Lors d’une réunion communautaire organisée à la suite de l’arrestation de quatre présumés auteurs de cannibalisme (Nino Mbatha âgé de 32 ans, Lindokuhle Masondo âgé de 32 ans, Sthembiso Sithole âgé de 31 ans et Lungisani Magubane âgé de 30 ans), 300 personnes à peu près ont avoué avoir inconsciemment consommé de la chair humaine.

Selon News 24, les quatre accusés ont comparu devant le tribunal le 20 août à Estcourt pour répondre des chefs d’accusation de meurtre et d’association de malfaiteurs dans le viol, le meurtre et la mutilation d’une femme et la consommation de la chair de cette dernière.

Selon nombre de rapports, un des suspects se serait rendu dans un poste de police le 18 août en possession de parties du corps humain, dont une jambe et une main, et aurait avoué qu’il était « las de consommer de la chair humaine ».

Le porte-parole de la police du KwaZulu-Natal, le colonel Thembeka Mbhele, a déclaré que Mbatha, un des présumés cannibales qui exerce aussi le métier de médecin traditionnel, avait été arrêté à Amangwe, où l’on avait trouvé d’autres parties du corps humain.

Ce qui est plus effrayant encore c’est que des riverains auraient avoué avoir eux-mêmes ouvert des tombes sous les ordres de Mbatha et lui auraient remis les dépouilles déterrées.

Cette révélation a soulevé des polémiques et des interrogations autour du cannibalisme. Le professeur Gérard Labuschagne, psychologue clinicien et ancien chef du département de la psychologie d’enquête des forces de police sud-africaines, a ainsi affirmé que, d’après son expérience, les personnes qui consomment de la chair humaine sont atteintes de troubles mentaux.

« D’après mon expérience et contrairement à ce que l’on a souvent tendance à croire, ça n’a rien à voir avec des rituels muti [crimes rituels] », aurait-il déclaré à News 24.

Chose curieuse, consommer de la viande humaine n’est pas un délit pénal dans le pays. Cependant, la loi sud-africaine sur la santé stipule qu’il est illégal d’être en possession d’un tissu humain quelconque sans l’autorisation de l’autorité ou de l’institution compétente, et que profaner ou mutiler une dépouille mortelle constitue un acte criminel.

En Ouganda, en 2014, Baboola, un cannibale autoproclamé, avait relaté son histoire à Vocativ, commençant par la première fois qu’il avait goûté à la chair humaine alors qu’il n’était encore qu’un enfant.

En 2015, un rapport de l’Union africaine exposait des conclusions troublantes résultant des témoignages de victimes de cannibalisme forcé, de viols collectifs, et de la découverte de fosses communes et de violences atroces.
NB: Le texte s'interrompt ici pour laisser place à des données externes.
(** *** Contexts *)

Lemma dctx_wf_slot f i d : dctx_wf d -> dctx_wf (DevCtx (alter f i (slot_ctx_ d)) (endpoint_ctx_ d)).
Proof. intros (H1 & H2 & H3). split; cbn; [by rewrite length_alter|done]. Qed.
Lemma length_set_field hi lo i v ws : length (set_field hi lo i v ws) = length ws.
Proof. apply length_alter. Qed.
Lemma length_describe type pa size e : length (describe_endpoint type pa size e) = length e.
Proof.
  unfold describe_endpoint, SetMaxPacketSize, SetErrorCount, SetDequeueCycleState, SetTRDequeuePointer, SetEPType.
  by rewrite !length_set_field, length_insert, !length_set_field.
Qed.
Lemma dctx_wf_endpoint dci type pa size d : dctx_wf d -> safe dctx_wf (with_endpoint dci (describe_endpoint type pa size) d).
Proof.
  intros (H1 & H2 & H3). unfold with_endpoint. destruct ((1 <=? dci) && (dci <=? 31)); cbn [kassert rbind safe]; [|by right].
  split; [done|]. split; cbn; [by rewrite length_alter|]. apply list.Forall_alter; [done|]. intros e _ He. by rewrite length_describe.
Qed.
Lemma ictx_wf_clear x : ictx_wf x -> ictx_wf (Clear x).
Proof. by intros [_ H]. Qed.
Lemma ictx_wf_flags f i x : ictx_wf x -> ictx_wf (InCtx (alter f i (input_ctrl_ctx_ x)) (device_ctx_ x) (ictx_pa x)).
Proof. intros [H1 H2]. split; [cbn; by rewrite length_alter|done]. Qed.
Lemma ictx_wf_dev d x : ictx_wf x -> dctx_wf d -> ictx_wf (set_device_ctx d x).
Proof. by intros [H1 H2] H. Qed.
#[local] Hint Resolve dctx_wf_slot ictx_wf_clear ictx_wf_flags ictx_wf_dev : xhci.

(** ** Every operation keeps the state well formed *)

Section Safety.
Context (h : hw) (fuel : nat) (alloc_pa : nat -> Z) (null_pa fs : Z).

Lemma ResetPort_safe port c : wf c -> 0 <= port < 256 -> safe wf (ResetPort h fuel port c).
Proof.
  intros Hw Hp. unfold ResetPort. destruct (ReadPORTSC h port (io_ c)) as [v i].
  eapply safe_bind; [apply wait_safe|intros i1 _]. destruct (ReadPORTSC h port i1) as [v2 i2].
  eapply safe_bind; [apply wait_safe|intros i3 _].
  eapply safe_bind; [apply set_port_state_safe; auto with xhci|intros c1 Hc1]. by apply clear_initializing_safe.
Qed.
Lemma DisablePort_safe port c : wf c -> 0 <= port < 256 -> safe wf (DisablePort h fuel port c).
Proof. intros Hw Hp. apply ResetPort_safe; auto with xhci. Qed.
Lemma MarkSlotAsFailed_safe slot c : wf c -> 0 <= slot < 256 -> safe wf (MarkSlotAsFailed h fuel slot c).
Proof.
  intros Hw Hs. unfold MarkSlotAsFailed. destruct (get_slot_wf slot c Hw Hs) as (s & -> & El & Hsw). cbn [rbind].
  apply DisablePort_safe; [|apply (sw_port s Hsw)]. apply wf_put_quiet; [done|by apply slot_wf_state|done].
Qed.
Selon ledit rapport, on avait fait preuve d’une « cruauté extrême en mutilant et en brûlant des corps humains, en vidant de leur sang des personnes qui venaient d’être tuées et en forçant des personnes d’une autre communauté ethnique à boire ce sang ou à manger de la chair humaine brûlée ».

En mars dernier, Fact Check publiait des rapports sur de fausses nouvelles qui avaient circulé à propos de restaurants en Afrique du Sud qui, soi-disant, servaient de la chair humaine aux clients. Bien que le cannibalisme semble être une réalité dans le monde entier, le plus inquiétant c’est le fait de devoir vivre dans la peur de se faire un jour attaqué pour de telles fins, que ce soit par des ritualistes ou par des personnes atteintes d’une maladie mentale.